■ Stored data entries
----

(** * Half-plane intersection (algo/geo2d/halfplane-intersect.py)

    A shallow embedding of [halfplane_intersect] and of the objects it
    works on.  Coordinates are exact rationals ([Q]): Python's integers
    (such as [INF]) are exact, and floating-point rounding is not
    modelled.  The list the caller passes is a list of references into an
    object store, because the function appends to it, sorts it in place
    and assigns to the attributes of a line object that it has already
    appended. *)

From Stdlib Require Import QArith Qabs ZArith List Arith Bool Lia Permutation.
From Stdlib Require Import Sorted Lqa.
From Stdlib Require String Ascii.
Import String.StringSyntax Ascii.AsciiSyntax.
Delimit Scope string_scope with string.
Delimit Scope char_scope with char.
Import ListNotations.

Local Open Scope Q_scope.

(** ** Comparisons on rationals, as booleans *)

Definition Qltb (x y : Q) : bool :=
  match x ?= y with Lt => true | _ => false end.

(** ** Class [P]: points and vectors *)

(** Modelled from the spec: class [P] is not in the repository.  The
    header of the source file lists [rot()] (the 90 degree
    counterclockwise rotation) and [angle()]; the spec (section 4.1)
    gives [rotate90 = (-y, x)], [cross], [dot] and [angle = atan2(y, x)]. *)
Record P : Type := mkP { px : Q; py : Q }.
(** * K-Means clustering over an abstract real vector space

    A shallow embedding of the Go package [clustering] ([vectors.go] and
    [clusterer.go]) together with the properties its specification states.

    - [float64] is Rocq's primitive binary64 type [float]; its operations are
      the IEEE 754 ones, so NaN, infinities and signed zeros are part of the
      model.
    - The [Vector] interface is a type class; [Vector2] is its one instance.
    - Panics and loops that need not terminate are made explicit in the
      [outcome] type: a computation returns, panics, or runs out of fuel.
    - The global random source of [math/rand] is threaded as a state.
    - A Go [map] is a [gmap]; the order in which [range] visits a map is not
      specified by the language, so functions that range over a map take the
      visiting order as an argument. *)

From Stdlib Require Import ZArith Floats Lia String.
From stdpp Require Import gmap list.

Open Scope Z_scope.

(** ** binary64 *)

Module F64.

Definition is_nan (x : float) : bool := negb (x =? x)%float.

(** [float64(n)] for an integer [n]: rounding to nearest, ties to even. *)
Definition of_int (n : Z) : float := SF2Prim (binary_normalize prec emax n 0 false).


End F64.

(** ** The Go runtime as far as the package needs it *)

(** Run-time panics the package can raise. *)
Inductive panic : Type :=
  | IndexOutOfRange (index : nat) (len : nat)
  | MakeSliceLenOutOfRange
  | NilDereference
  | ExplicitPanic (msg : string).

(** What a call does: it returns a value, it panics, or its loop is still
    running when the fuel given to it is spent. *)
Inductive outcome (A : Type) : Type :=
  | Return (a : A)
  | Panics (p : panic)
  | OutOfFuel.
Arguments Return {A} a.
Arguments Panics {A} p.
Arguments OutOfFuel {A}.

----

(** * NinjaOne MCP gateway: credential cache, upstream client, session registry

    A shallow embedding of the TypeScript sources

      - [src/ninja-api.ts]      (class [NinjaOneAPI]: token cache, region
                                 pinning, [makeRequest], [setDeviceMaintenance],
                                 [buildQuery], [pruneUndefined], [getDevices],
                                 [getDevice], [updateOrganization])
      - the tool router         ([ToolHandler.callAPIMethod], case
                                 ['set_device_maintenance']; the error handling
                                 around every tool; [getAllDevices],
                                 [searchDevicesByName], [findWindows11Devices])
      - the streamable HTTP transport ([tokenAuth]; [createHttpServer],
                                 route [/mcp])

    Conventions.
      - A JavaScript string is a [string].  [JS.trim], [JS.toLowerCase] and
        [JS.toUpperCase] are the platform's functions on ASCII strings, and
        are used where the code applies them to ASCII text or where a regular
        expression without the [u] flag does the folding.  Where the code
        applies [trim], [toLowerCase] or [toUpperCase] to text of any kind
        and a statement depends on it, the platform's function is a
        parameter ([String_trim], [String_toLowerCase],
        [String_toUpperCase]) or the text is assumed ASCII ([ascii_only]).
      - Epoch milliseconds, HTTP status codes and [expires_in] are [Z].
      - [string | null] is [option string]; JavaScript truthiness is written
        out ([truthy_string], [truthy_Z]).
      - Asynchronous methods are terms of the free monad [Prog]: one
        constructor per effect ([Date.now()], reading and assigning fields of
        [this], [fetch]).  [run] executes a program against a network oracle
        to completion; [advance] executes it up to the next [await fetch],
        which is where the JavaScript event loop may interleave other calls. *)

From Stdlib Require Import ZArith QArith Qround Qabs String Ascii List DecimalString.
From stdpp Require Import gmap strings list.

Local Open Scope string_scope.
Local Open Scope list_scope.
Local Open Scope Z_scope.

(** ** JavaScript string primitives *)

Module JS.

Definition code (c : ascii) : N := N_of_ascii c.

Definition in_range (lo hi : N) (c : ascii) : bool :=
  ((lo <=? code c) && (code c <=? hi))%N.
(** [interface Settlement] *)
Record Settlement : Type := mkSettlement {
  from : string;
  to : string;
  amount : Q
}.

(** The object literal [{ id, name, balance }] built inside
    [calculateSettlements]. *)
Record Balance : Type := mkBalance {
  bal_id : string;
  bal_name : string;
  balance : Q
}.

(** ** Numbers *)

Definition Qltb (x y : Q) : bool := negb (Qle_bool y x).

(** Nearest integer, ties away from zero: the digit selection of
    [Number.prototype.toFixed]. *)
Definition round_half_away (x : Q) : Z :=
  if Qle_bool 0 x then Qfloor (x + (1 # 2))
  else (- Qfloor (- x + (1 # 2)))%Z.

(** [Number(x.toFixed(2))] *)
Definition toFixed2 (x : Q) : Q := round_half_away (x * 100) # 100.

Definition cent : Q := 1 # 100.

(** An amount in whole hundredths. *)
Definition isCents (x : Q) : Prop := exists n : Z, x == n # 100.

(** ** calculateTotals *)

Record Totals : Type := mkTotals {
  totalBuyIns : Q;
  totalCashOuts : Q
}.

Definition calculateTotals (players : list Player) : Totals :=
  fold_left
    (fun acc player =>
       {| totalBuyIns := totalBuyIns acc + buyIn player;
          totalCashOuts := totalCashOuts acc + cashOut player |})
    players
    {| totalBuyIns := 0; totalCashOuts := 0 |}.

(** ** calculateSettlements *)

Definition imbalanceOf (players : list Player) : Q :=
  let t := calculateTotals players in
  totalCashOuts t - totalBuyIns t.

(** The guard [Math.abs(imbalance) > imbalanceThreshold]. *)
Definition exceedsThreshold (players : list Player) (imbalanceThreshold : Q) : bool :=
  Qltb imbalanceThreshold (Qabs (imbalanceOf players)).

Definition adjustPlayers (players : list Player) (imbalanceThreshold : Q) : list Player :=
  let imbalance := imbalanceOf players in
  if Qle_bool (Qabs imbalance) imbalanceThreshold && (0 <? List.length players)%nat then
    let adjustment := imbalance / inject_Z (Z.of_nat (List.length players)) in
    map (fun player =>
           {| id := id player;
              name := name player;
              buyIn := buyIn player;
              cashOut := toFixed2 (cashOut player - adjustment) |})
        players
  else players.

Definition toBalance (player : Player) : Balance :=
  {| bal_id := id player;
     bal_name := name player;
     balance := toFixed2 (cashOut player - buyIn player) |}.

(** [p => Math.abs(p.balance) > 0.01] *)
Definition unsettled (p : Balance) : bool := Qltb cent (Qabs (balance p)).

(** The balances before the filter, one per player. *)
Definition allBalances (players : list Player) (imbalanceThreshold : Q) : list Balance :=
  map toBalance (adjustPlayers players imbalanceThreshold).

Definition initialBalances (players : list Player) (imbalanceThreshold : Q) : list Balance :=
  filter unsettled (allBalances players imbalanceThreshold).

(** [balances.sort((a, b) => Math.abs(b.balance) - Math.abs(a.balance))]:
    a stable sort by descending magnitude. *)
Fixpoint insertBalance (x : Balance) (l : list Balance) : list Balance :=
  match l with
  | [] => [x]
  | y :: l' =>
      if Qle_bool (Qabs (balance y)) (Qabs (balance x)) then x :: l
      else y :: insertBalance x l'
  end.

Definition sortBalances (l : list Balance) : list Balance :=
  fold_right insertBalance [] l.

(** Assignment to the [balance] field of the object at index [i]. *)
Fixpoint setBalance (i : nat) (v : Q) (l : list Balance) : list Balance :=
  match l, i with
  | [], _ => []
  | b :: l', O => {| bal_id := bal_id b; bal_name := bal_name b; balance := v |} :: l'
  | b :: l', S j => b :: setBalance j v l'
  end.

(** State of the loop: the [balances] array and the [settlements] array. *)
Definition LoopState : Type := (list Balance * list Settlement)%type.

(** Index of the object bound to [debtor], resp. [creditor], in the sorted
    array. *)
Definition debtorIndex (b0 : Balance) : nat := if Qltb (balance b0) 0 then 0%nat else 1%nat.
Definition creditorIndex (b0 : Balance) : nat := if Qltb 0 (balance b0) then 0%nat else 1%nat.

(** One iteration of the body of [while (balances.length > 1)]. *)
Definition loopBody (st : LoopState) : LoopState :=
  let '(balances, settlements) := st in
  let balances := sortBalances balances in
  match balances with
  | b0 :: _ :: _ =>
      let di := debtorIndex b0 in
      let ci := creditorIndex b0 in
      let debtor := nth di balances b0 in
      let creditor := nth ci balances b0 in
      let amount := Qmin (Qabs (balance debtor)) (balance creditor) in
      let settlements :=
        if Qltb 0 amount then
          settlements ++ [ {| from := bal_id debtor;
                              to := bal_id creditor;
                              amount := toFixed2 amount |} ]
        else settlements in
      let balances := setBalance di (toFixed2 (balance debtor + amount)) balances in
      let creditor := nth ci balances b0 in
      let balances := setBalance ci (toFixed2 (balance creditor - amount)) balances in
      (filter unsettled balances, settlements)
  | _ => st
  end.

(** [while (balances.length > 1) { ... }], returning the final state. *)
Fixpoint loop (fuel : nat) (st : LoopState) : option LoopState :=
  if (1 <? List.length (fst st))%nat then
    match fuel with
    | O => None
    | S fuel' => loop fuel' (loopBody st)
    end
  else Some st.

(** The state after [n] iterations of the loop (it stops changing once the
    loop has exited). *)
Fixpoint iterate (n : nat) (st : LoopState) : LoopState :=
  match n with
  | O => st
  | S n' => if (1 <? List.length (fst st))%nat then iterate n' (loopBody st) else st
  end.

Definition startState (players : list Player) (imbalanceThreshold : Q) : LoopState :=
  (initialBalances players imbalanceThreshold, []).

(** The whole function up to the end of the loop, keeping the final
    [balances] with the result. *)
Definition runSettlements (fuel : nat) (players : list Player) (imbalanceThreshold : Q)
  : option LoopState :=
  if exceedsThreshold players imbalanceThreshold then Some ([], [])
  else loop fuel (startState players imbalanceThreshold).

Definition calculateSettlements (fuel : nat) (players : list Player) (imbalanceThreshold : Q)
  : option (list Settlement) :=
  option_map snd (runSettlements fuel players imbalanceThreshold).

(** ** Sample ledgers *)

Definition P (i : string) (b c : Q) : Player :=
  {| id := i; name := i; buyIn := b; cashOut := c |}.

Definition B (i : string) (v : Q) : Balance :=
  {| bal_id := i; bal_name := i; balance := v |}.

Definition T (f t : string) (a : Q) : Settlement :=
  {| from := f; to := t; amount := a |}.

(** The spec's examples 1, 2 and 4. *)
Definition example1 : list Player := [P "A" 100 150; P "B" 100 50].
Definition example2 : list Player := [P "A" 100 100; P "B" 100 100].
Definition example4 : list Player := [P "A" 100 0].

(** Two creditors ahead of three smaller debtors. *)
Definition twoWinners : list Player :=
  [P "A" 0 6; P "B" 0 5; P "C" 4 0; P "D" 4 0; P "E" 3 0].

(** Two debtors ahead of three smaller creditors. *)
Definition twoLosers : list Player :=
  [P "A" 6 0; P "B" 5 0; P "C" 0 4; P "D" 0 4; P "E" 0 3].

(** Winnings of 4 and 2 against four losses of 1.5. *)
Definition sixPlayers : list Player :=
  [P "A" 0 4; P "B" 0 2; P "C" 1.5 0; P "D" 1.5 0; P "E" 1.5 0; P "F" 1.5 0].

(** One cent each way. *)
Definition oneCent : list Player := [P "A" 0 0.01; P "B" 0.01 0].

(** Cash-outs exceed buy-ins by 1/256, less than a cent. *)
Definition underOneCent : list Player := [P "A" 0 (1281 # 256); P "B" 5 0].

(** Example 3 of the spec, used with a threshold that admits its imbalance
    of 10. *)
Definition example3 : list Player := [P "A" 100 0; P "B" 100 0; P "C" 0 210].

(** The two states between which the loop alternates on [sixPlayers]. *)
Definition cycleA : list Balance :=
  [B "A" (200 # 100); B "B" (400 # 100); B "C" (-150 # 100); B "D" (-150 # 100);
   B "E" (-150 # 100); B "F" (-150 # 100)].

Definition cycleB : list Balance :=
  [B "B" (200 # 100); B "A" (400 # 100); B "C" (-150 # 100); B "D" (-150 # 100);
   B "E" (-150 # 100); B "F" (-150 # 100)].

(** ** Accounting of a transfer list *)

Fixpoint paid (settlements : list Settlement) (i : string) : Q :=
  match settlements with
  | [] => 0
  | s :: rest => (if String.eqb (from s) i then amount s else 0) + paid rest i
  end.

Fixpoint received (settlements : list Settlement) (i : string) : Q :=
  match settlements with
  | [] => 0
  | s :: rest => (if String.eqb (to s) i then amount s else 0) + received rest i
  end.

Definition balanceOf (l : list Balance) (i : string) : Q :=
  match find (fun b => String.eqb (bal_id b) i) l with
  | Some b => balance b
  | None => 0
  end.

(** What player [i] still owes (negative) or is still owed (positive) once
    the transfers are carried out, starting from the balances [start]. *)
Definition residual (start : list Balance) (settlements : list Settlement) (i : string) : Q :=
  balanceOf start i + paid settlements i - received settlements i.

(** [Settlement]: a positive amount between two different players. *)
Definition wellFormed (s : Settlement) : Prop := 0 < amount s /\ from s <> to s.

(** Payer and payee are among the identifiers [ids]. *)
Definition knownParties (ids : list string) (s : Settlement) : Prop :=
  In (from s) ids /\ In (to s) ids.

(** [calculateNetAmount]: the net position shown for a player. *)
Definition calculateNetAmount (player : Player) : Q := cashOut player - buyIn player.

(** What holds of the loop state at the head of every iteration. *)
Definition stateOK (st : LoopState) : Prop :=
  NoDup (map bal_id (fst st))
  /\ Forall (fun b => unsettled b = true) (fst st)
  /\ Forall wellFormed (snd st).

----

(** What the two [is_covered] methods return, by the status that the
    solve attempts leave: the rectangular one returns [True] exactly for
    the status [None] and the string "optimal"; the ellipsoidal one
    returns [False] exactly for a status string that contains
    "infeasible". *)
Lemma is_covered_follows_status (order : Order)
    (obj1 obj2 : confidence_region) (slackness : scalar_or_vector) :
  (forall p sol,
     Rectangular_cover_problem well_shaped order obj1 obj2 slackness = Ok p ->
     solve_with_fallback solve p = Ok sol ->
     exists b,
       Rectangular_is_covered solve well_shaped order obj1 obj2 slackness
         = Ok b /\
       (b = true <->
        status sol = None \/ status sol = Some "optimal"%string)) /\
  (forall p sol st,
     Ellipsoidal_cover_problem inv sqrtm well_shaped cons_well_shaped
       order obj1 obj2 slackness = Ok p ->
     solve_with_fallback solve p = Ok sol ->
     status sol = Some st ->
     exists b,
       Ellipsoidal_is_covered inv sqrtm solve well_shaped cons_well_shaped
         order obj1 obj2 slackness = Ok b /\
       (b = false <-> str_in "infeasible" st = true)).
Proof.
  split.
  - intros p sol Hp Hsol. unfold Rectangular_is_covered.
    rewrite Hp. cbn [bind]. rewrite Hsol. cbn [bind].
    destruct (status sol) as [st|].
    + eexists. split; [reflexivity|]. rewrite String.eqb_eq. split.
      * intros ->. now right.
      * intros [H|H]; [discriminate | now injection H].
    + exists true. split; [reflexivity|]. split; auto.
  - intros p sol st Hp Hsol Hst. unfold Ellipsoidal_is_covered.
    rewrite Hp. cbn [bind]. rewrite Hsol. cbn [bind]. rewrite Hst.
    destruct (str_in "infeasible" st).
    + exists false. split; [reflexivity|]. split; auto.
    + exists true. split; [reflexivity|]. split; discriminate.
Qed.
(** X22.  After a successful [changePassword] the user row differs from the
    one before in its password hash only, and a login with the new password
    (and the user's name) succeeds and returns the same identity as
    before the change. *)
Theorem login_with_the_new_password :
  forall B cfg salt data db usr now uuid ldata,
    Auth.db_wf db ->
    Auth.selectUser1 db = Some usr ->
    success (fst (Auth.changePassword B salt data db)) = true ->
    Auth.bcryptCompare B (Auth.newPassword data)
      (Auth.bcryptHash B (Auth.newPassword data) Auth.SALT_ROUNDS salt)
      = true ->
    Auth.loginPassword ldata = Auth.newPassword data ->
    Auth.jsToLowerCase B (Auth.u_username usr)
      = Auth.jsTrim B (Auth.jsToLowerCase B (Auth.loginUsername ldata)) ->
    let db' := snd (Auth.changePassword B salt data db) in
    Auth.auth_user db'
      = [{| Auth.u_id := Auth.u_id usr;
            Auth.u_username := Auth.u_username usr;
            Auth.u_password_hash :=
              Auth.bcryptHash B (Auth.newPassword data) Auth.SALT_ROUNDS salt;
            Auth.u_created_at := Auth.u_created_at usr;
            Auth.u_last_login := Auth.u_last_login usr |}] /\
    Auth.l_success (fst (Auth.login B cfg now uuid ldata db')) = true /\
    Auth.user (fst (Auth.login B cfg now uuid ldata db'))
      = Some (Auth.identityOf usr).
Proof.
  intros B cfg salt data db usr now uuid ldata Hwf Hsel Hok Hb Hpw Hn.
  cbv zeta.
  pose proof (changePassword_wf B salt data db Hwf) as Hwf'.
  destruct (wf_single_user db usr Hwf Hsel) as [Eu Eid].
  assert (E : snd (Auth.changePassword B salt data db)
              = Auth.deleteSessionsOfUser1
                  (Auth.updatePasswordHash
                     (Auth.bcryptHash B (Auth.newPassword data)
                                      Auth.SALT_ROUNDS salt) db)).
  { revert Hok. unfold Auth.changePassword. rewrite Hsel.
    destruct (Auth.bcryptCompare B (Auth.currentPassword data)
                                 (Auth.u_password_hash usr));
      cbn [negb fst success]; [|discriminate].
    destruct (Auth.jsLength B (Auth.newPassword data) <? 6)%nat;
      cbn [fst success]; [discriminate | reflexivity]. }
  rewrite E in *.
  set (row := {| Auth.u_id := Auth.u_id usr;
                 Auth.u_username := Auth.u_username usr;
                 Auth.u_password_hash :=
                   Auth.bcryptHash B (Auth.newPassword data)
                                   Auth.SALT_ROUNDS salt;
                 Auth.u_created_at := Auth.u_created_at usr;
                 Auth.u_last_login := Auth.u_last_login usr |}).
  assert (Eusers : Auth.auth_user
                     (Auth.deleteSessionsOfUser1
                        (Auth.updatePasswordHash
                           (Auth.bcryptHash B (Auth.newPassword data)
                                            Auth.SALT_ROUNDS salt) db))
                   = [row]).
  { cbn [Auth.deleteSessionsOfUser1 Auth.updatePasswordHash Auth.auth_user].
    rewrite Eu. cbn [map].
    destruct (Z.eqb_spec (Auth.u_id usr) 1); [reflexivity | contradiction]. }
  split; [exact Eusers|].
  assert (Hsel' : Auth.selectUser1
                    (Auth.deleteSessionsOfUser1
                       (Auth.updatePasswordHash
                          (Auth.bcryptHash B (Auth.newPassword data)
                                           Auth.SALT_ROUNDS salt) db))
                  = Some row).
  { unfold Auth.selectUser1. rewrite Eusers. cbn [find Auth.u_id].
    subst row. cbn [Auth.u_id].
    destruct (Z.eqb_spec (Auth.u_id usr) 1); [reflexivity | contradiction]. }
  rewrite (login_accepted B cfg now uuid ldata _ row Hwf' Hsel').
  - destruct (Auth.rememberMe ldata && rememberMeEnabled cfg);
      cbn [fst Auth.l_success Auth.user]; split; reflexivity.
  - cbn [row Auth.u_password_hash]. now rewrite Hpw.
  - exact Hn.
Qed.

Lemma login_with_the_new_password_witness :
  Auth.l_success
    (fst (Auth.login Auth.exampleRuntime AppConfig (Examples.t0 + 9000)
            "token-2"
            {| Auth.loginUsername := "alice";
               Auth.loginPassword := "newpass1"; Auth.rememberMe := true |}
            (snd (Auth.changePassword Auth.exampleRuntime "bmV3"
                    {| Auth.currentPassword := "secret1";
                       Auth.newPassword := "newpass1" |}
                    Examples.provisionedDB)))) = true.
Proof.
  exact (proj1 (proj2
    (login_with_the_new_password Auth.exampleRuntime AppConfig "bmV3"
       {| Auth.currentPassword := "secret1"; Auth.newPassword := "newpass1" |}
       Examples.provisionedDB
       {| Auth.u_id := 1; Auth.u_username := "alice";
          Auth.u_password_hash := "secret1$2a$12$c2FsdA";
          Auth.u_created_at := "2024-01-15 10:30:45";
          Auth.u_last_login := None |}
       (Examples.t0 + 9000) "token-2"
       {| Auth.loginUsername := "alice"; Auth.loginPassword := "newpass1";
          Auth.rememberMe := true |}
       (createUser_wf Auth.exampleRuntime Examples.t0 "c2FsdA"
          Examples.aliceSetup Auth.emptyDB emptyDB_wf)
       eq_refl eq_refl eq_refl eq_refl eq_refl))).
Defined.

----

■ Description of the task
Tally the lines of the data that contain the string "QArith" and report the total alone.

■ Task result
2